Automatic Speech Recognition Using OpenAI Whisper without a GPU

Easy Step-by-Step Guide to English and French Transcription and Translation on CPUs

Published in

Intel Analytics Software

7 min readMar 13, 2024

Whisper architecture diagram from Radford et al (2022): a transformer model “is trained on many different speech processing tasks, including multilingual speech recognition, speech translation, spoken language identification, and voice activity detection. All of these tasks are jointly represented as a sequence of tokens to be predicted by the decoder, allowing for a single model to replace many different stages of a traditional speech processing pipeline.”

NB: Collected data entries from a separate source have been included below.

(** * t3tree: the in-memory page hierarchy index of [main.go]

    A shallow embedding of the resolver: the loaders that fill the
    [mysql] index from the two relations, root lookup, descendant
    enumeration, domain lookup, the ad-hoc query with its associated
    columns, the selection of the final id sequence in [main] and the
    two output modes.

    Conventions.
    - A Go [int] id is a [Z]; ids are only compared and stored, never
      computed with, so no wrap-around is involved. The one sum the
      output takes of an [int], [*nassoc+1], is taken in 64 bits.
    - A Go [map] is a [gmap]; a lookup of a missing key yields the zero
      value of the element type, written out with [default].
    - The data source is an input: a relation is the list of the results
      of [rows.Scan] on its successive rows, [None] standing for a row
      that could not be decoded.
    - [root] loops and [children] recurses without a bound; both take a
      fuel argument and return [None] when it runs out.
    - [for uid := range m.pages] visits the keys in an order the language
      leaves open; [children] takes the order of every loop it runs as an
      argument, and the theorems hold for all of them. *)

From Stdlib Require Import ZArith String Ascii.
From stdpp Require Import gmap strings list fin_maps pretty.

Local Open Scope Z_scope.

(** ** Errors and results *)

Inductive error : Type :=
  | QueryFailed                (* [m.db.Query] returned an error *)
  | ScanFailed (what : string) (* [rows.Scan] returned an error *)
  | NoDsn                      (* [log.Fatal("must have DSN as argument")] *)
  | NoUids                     (* [log.Fatal("no UIDs found")] *)
  | Panic.                     (* run-time panic: negative [make], index out of range *)

Inductive result (A : Type) : Type :=
  | Ok (a : A)
  | Err (e : error).
Arguments Ok {A} a.
Arguments Err {A} e.

(** ** The index *)

Record mysql : Type := Mysql {
  pages   : gmap Z Z;             (* uid : pid *)
  domains : gmap Z string;        (* pid : domain *)
  assoc   : gmap Z (list string); (* pid : associated data *)
  roots   : list Z                (* uid of siteroot *)
}.

Definition emptyMysql : mysql :=
  {| pages := ∅; domains := ∅; assoc := ∅; roots := [] |}.

Record PageRow : Type := { p_uid : Z; p_pid : Z; p_isroot : bool }.
Record DomainRow : Type := { d_pid : Z; d_domain : string; d_forced : bool }.

(** A row of the caller's query: the first column, when it decodes as an
    integer, and the string columns that follow it. *)
Record QueryRow : Type := { q_uid : option Z; q_cols : list string }.

Record DB : Type := {
  db_pages   : result (list (option PageRow));
  db_domains : result (list (option DomainRow));
  db_query   : string → result (list QueryRow)
}.

(** ** Relation loader *)

Definition setPage (uid pid : Z) (m : mysql) : mysql :=
  {| pages := <[uid := pid]> (pages m); domains := domains m;
     assoc := assoc m; roots := roots m |}.

Definition appendRoot (uid : Z) (m : mysql) : mysql :=
  {| pages := pages m; domains := domains m;
     assoc := assoc m; roots := roots m ++ [uid] |}.

Definition setDomain (pid : Z) (d : string) (m : mysql) : mysql :=
  {| pages := pages m; domains := <[pid := d]> (domains m);
     assoc := assoc m; roots := roots m |}.

Definition setAssoc (uid : Z) (data : list string) (m : mysql) : mysql :=
  {| pages := pages m; domains := domains m;
     assoc := <[uid := data]> (assoc m); roots := roots m |}.

(** The body of the [for rows.Next()] loop of [loadPages]. *)
Definition loadPage (r : PageRow) (m : mysql) : mysql :=
  let m1 := setPage (p_uid r) (p_pid r) m in
  if p_isroot r || (p_pid r =? 0) then appendRoot (p_uid r) m1 else m1.

Fixpoint loadPageRows (rows : list (option PageRow)) (m : mysql) : result mysql :=
  match rows with
  | [] => Ok m
  | None :: _ => Err (ScanFailed "cannot read pages row")
  | Some r :: rows' => loadPageRows rows' (loadPage r m)
  end.

Definition loadPages (db : DB) (m : mysql) : result mysql :=
  match db_pages db with
  | Err e => Err e
  | Ok rows => loadPageRows rows m
  end.

(** The body of the loop of [loadDomains]: the test on [forced] is
    commented out in the source, a bound root id is never rebound. *)
Definition loadDomain (r : DomainRow) (m : mysql) : mysql :=
  match domains m !! d_pid r with
  | Some _ => m
  | None => setDomain (d_pid r) (d_domain r) m
  end.

Fixpoint loadDomainRows (rows : list (option DomainRow)) (m : mysql) : result mysql :=
  match rows with
  | [] => Ok m
  | None :: _ => Err (ScanFailed "cannot read domains row")
  | Some r :: rows' => loadDomainRows rows' (loadDomain r m)
  end.

Definition loadDomains (db : DB) (m : mysql) : result mysql :=
  match db_domains db with
  | Err e => Err e
  | Ok rows => loadDomainRows rows m
  end.

(** [newMysql] from the point where [sql.Open] and [db.Ping] have
    succeeded: [db] is a data source that answers. *)
Definition newMysql (db : DB) : result mysql :=
  match loadPages db emptyMysql with
  | Err e => Err e
  | Ok m =>
      match loadDomains db m with
      | Err e => Err e
      | Ok m' => Ok m'
      end
  end.

(** The first version of the loader kept in the source file, before the
    associated columns were added: there the test reads [ok && !forced]. *)
Module Earlier.

Definition loadDomain (r : DomainRow) (m : mysql) : mysql :=
  match domains m !! d_pid r with
  | Some _ =>
      if negb (d_forced r) then m else setDomain (d_pid r) (d_domain r) m
  | None => setDomain (d_pid r) (d_domain r) m
  end.

Fixpoint loadDomainRows (rows : list (option DomainRow)) (m : mysql) : result mysql :=
  match rows with
  | [] => Ok m
  | None :: _ => Err (ScanFailed "cannot read domains row")
  | Some r :: rows' => loadDomainRows rows' (loadDomain r m)
  end.

Definition loadDomains (db : DB) (m : mysql) : result mysql :=
  match db_domains db with
  | Err e => Err e
  | Ok rows => loadDomainRows rows m
  end.

End Earlier.

(** ** Hierarchy index *)

Fixpoint isRootIn (rs : list Z) (pid : Z) : bool :=
  match rs with
  | [] => false
  | r :: rs' => if r =? pid then true else isRootIn rs' pid
  end.

Definition isRoot (m : mysql) (pid : Z) : bool := isRootIn (roots m) pid.

(** The [for] loop of [root], entered with a [pid] that is not a root. *)
Fixpoint rootLoop (fuel : nat) (m : mysql) (pid : Z) : option Z :=
  match fuel with
  | O => None
  | S fuel' =>
      match pages m !! pid with
      | None => Some 0
      | Some pid' => if isRoot m pid' then Some pid' else rootLoop fuel' m pid'
      end
  end.

Definition root (fuel : nat) (m : mysql) (pid : Z) : option Z :=
  if isRoot m pid then Some pid else rootLoop fuel m pid.

Definition domain (m : mysql) (pid : Z) : string :=
  default EmptyString (domains m !! pid).

(** The order in which one [range m.pages] loop visits the keys: the
    loop of the call [children(pid, pids)] visits [order pid pids]. *)
Definition rangeOrder : Type := Z → list Z → list Z.

Definition keysOf (m : mysql) : list Z := (map_to_list (pages m)).*1.

(** An order is one the language allows when every loop visits every key
    of the map once. *)
Definition rangesOver (m : mysql) (order : rangeOrder) : Prop :=
  ∀ pid pids, order pid pids ≡ₚ keysOf m.

Definition fixedOrder (m : mysql) : rangeOrder := λ _ _, keysOf m.

(** The [range] loop of [children]; [rec] is the recursive call. *)
Fixpoint childrenLoop (rec : Z → list Z → option (list Z)) (m : mysql)
    (pid : Z) (uids : list Z) (pids : list Z) : option (list Z) :=
  match uids with
  | [] => Some pids
  | uid :: uids' =>
      if default 0 (pages m !! uid) =? pid then
        match rec uid (pids ++ [uid]) with
        | None => None
        | Some pids' => childrenLoop rec m pid uids' pids'
        end
      else childrenLoop rec m pid uids' pids
  end.

Fixpoint children (fuel : nat) (order : rangeOrder) (m : mysql)
    (pid : Z) (pids : list Z) : option (list Z) :=
  match fuel with
  | O => None
  | S fuel' =>
      childrenLoop (children fuel' order m) m pid (order pid pids) pids
  end.

(** ** Associated-row query *)

(** [rows.Scan(params...)] with [nassoc + 1] destinations: an integer and
    [nassoc] strings. It fails when the first column is no integer or
    when the row has another number of columns. (It also fails on a NULL
    column, which [QueryRow] does not represent: the rows of the model
    are rows without NULL.) *)
Definition scanRow (nassoc : nat) (r : QueryRow) : option (Z * list string) :=
  match q_uid r with
  | None => None
  | Some uid =>
      if decide (length (q_cols r) = nassoc) then Some (uid, q_cols r) else None
  end.

Fixpoint queryRows (nassoc : nat) (rows : list QueryRow) (m : mysql)
    (uids : list Z) : result (list Z * mysql) :=
  match rows with
  | [] => Ok (uids, m)
  | r :: rows' =>
      match scanRow nassoc r with
      | None => Err (ScanFailed "cannot scan query")
      | Some (uid, data) =>
          queryRows nassoc rows' (setAssoc uid data m) (uids ++ [uid])
      end
  end.

Definition query (db : DB) (m : mysql) (sql : string) (nassoc : Z)
    : result (list Z * mysql) :=
  match db_query db sql with
  | Err e => Err e
  | Ok rows =>
      if nassoc <? 0 then Err Panic (* make([]*string, nassoc) *)
      else queryRows (Z.to_nat nassoc) rows m []
  end.

(** ** Formatting *)

Definition itoa (v : Z) : string := pretty v.

Definition intsToString (a : list Z) (sep : string) : string :=
  match a with
  | [] => EmptyString
  | _ => String.concat sep (itoa <$> a)
  end.

Definition dquote : ascii := "034"%char.
Definition backslash : ascii := "092"%char.

(** [strings.Replace(s, dquote, backslash dquote, -1)] *)
Fixpoint escapeQuotes (s : string) : string :=
  match s with
  | EmptyString => EmptyString
  | String c s' =>
      if Ascii.eqb c dquote then String backslash (String dquote (escapeQuotes s'))
      else String c (escapeQuotes s')
  end.

Definition quoted (s : string) : string :=
  String dquote (s +:+ String dquote EmptyString).

Definition urlOf (dom : string) (uid : Z) : string :=
  "https://" +:+ dom +:+ "/index.php?id=" +:+ itoa uid.

(** ** Selection of the ids and output, as in [main] *)

Record Flags : Type := {
  f_pid : Z;
  f_dsn : string;
  f_query : string;
  f_nassoc : Z;
  f_children : bool;
  f_roots : bool;
  f_csv : bool
}.

(** The block [if *pid > 0 { ... }], from [uids = nil]. *)
Definition selectPid (fuel : nat) (order : rangeOrder) (m : mysql)
    (fl : Flags) : option (list Z) :=
  if 0 <? f_pid fl then
    uids1 ← (if f_children fl then children fuel order m (f_pid fl) [] else Some []);
    uids2 ← (if f_roots fl then r ← root fuel m (f_pid fl); Some (uids1 ++ [r])
             else Some uids1);
    Some (if negb (f_children fl) && negb (f_roots fl) then uids2 ++ [f_pid fl]
          else uids2)
  else Some [].

(** [for _, qid := range qids { uids = m.children(qid, uids) }] *)
Fixpoint childrenEach (fuel : nat) (order : rangeOrder) (m : mysql)
    (qids : list Z) (uids : list Z) : option (list Z) :=
  match qids with
  | [] => Some uids
  | qid :: qids' =>
      uids' ← children fuel order m qid uids;
      childrenEach fuel order m qids' uids'
  end.
(** * add_links.py: Bible-reference linking over extracted PDF text

    A shallow embedding of [src/add_links.py] and the properties of its
    line normaliser, tokenizer, reference resolver, geometry mapper and
    link emitter.

    Conventions of the model:
    - a Python [str] is a list of Unicode code points ([pystr]);
    - Python's unbounded [int] values that the code computes are naturals
      ([N]); indices into strings and lists are [nat];
    - font sizes and page coordinates, Python floats in the source, are
      exact rationals ([Q]): rounding is not modelled;
    - an exception of the source ([IndexError], [TypeError], the
      [ValueError] of [int] on a run of more than 4300 digits) is [None]
      in the error monad (plain [option] with a bind notation);
    - the character tables of Python's Unicode database are concrete on
      ASCII and a parameter ([UnicodeData]) above it. *)

From Stdlib Require Import String Ascii DecimalString.
From Stdlib Require Import List Bool Arith NArith QArith Qminmax Lia Lqa.
Import ListNotations.

Local Open Scope nat_scope.

(** ** Python strings *)

Definition codepoint := N.
Definition pystr := list codepoint.

(** [py "Mt 7:3"] is the Python literal ["Mt 7:3"] (ASCII literals only). *)
Definition py (s : string) : pystr := map N_of_ascii (list_ascii_of_string s).
Arguments py s%_string.

Definition cp_eqb (a b : codepoint) : bool := N.eqb a b.

(** The code point of an ASCII character: [chr ":"] is U+003A. *)
Definition chr (a : ascii) : codepoint := N_of_ascii a.
Arguments chr a%_char.

Fixpoint pystr_eqb (a b : pystr) : bool :=
  match a, b with
  | [], [] => true
  | x :: a', y :: b' => cp_eqb x y && pystr_eqb a' b'
  | _, _ => false
  end.

(** [l[s:e]] for non-negative [s] and [e]. *)
Definition slice {A} (l : list A) (s e : nat) : list A :=
  firstn (e - s) (skipn s l).

(** [str(n)] for a non-negative int.  The ints the program formats come
    from [int], whose limit on digits is the limit of [str] too. *)
Definition py_str_of_int (n : N) : pystr :=
  py (NilZero.string_of_uint (N.to_uint n)).

(** ** The error monad *)

Definition bind {A B} (m : option A) (f : A -> option B) : option B :=
  match m with
  | Some a => f a
  | None => None
  end.

Notation "x <- m ;; k" := (bind m (fun x => k))
  (at level 61, m at next level, right associativity).
Notation "' p <- m ;; k" := (bind m (fun x => match x with p => k end))
  (at level 61, p pattern, m at next level, right associativity).

(** ** Character tables

    [str.isspace], [str.isdigit], the regex classes [\s], [\d], [\w] and
    [int()] consult Python's Unicode database.  On ASCII the tables are
    written out; above ASCII they are the fields of [UnicodeData], so
    every theorem holds whatever the database says there. *)

Class UnicodeData := {
  uni_isspace : codepoint -> bool;
  uni_isdecimal : codepoint -> bool;
  uni_isdigit : codepoint -> bool;
  uni_isalnum : codepoint -> bool;
  uni_decimal_value : codepoint -> N
}.

Section Tables.
Context {U : UnicodeData}.
Local Open Scope N_scope.

Definition is_ascii (c : codepoint) : bool := c <? 128.

Definition in_range (lo hi c : codepoint) : bool := (lo <=? c) && (c <=? hi).

(** TAB, LF, VT, FF, CR, FS, GS, RS, US and SPACE. *)
Definition isspace (c : codepoint) : bool :=
  if is_ascii c then in_range 9 13 c || in_range 28 32 c else uni_isspace c.

(** [\d]: category Nd. *)
Definition isdecimal (c : codepoint) : bool :=
  if is_ascii c then in_range 48 57 c else uni_isdecimal c.

(** [str.isdigit] of one character. *)
Definition isdigit_cp (c : codepoint) : bool :=
  if is_ascii c then in_range 48 57 c else uni_isdigit c.

Definition isalnum (c : codepoint) : bool :=
  if is_ascii c
  then in_range 48 57 c || in_range 65 90 c || in_range 97 122 c
  else uni_isalnum c.

(** [\w]: alphanumeric or underscore. *)
Definition isword (c : codepoint) : bool := isalnum c || (c =? chr "_").

Definition decimal_value (c : codepoint) : N :=
  if is_ascii c then c - 48 else uni_decimal_value c.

Automatic speech recognition is the ability to convert human speech to written text. The idea is to take a piece of recorded audio and transcribe it into written words in the same language, or first translate it to another language and then transcribe it in that new target language. Whisper is a very popular series of open-source automatic speech recognition and translation models from OpenAI. I grew up in Canada and happen to speak English and French. In this article, I will give you a practical hands-on example, with code, that I used to perform transcription and translation from English-to-English, English-to-French, French-to-French, and French-to-English. The idea is to equip you with the tools you need to run inference yourself for all of your translation or transcription needs. The example will also enable you to deploy the code without the need for a GPU and instead use more widely available CPUs.

Whisper Models

Whisper models, at the time of writing, are receiving over 1M downloads per month on Hugging Face (see whisper-large-v3). Whisper was trained on an impressive 680K hours (or 77 years!) of labeled audio data. Table 1 gives a summary of the current Whisper models available. We will be focused on the latest large-v3 model in this article, which shows a big gain in accuracy of 10–20% over large-v2.

Whisper Sample Code

I will walk you through the code I used to run inference on a CPU for Whisper. The PyTorch code is largely taken from the samples given here: https://huggingface.co/openai/whisper-large-v3, with some slight modifications to run on CPU.

Install Dependencies

First, from the command line, install the PyTorch CPU version. At the time of writing, this is PyTorch version 2.2.1+cpu.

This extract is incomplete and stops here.